▶ BRIEF
Set down exactly the lines below, starting at the one that contains "foldl (λ acc" and ending at the one that contains "the runs that", with both of those lines included and nothing else.

▶ AVAILABLE RECORDS
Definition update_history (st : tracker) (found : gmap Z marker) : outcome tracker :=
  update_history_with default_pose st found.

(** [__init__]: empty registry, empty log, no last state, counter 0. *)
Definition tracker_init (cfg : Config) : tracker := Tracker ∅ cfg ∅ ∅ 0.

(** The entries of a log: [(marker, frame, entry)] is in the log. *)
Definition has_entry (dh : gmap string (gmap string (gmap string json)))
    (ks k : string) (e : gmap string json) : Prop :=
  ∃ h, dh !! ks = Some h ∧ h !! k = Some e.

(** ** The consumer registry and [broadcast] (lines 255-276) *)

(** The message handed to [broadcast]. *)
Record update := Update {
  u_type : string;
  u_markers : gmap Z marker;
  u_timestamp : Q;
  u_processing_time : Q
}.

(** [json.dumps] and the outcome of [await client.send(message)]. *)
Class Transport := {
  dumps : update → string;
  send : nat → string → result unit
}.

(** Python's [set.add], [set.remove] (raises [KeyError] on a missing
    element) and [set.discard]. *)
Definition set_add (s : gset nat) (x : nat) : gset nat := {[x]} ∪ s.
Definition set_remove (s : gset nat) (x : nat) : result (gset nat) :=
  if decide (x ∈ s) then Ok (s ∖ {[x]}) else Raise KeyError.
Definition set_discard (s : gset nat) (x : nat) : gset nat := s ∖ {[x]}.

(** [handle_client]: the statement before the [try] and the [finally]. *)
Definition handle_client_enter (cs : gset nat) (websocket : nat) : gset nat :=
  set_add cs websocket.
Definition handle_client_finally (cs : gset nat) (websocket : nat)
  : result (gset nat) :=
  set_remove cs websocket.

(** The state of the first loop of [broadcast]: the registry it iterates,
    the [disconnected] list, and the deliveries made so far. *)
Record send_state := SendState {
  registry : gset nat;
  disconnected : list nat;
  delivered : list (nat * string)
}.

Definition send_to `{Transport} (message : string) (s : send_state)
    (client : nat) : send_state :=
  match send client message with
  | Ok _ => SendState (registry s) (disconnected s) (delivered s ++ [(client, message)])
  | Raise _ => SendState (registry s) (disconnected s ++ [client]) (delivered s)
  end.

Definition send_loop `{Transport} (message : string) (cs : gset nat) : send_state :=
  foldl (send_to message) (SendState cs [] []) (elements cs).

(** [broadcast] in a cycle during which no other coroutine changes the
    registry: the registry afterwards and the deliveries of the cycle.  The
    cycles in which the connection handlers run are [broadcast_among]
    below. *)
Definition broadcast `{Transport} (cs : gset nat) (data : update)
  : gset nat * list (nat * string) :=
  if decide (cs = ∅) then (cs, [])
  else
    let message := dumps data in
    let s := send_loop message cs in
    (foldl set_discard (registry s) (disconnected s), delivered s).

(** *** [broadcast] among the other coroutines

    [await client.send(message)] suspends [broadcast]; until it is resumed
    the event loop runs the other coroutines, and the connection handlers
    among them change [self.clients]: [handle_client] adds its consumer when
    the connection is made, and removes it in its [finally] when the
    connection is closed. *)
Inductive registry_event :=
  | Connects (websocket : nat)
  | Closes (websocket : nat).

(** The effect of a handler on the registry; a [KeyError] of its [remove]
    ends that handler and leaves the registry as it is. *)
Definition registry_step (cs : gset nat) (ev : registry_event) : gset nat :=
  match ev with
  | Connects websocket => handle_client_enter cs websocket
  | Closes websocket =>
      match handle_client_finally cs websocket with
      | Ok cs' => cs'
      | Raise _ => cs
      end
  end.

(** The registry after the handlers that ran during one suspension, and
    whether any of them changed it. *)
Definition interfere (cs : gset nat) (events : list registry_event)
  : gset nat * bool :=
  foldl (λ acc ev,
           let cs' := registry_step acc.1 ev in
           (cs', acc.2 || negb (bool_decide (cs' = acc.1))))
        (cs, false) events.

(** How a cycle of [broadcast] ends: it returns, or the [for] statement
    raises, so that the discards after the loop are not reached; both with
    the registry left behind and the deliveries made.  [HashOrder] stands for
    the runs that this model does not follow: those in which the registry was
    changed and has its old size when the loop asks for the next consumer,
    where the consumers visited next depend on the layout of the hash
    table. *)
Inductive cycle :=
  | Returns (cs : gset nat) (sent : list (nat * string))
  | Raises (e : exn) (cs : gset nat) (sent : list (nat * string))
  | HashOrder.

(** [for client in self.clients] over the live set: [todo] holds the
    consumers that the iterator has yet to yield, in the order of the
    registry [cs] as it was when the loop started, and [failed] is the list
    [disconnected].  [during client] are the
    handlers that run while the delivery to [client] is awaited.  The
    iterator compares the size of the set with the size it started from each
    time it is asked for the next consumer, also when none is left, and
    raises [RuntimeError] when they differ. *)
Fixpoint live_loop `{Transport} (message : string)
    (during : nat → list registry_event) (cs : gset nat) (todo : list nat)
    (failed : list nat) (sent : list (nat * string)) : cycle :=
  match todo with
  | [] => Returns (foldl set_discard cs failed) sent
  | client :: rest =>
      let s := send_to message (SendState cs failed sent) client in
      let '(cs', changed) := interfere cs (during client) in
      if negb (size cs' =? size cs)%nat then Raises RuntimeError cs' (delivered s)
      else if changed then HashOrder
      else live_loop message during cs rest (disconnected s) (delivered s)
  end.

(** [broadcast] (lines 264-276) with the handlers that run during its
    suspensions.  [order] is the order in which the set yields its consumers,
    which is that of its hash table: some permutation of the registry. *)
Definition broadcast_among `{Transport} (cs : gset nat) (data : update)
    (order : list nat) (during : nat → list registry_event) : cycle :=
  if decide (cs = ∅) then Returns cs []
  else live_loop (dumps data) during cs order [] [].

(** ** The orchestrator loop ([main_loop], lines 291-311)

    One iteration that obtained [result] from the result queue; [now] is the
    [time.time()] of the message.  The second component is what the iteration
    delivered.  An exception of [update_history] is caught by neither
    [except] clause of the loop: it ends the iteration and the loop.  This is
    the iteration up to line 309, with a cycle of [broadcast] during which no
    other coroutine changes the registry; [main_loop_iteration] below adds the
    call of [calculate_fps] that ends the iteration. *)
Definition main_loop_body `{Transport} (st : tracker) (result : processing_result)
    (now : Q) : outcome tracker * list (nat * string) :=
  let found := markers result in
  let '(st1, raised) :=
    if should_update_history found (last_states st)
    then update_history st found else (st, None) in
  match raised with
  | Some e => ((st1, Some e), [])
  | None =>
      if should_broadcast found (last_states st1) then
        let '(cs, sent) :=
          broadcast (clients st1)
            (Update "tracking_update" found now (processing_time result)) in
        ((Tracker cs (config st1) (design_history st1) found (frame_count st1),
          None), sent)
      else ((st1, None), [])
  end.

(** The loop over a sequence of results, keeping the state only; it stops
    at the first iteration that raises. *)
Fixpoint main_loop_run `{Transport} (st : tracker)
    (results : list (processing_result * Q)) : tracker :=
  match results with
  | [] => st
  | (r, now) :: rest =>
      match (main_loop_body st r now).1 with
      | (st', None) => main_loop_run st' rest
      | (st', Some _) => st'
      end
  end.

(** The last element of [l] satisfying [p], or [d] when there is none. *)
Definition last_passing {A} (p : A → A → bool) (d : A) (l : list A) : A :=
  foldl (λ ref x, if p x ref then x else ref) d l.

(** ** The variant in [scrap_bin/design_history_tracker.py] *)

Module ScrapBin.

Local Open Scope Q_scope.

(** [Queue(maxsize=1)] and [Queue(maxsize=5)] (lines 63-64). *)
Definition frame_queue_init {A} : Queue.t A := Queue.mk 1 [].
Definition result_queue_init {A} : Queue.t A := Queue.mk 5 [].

▶ OUTPUT FOR THIS TASK
  foldl (λ acc ev,
           let cs' := registry_step acc.1 ev in
           (cs', acc.2 || negb (bool_decide (cs' = acc.1))))
        (cs, false) events.

(** How a cycle of [broadcast] ends: it returns, or the [for] statement
    raises, so that the discards after the loop are not reached; both with
    the registry left behind and the deliveries made.  [HashOrder] stands for
    the runs that this model does not follow: those in which the registry was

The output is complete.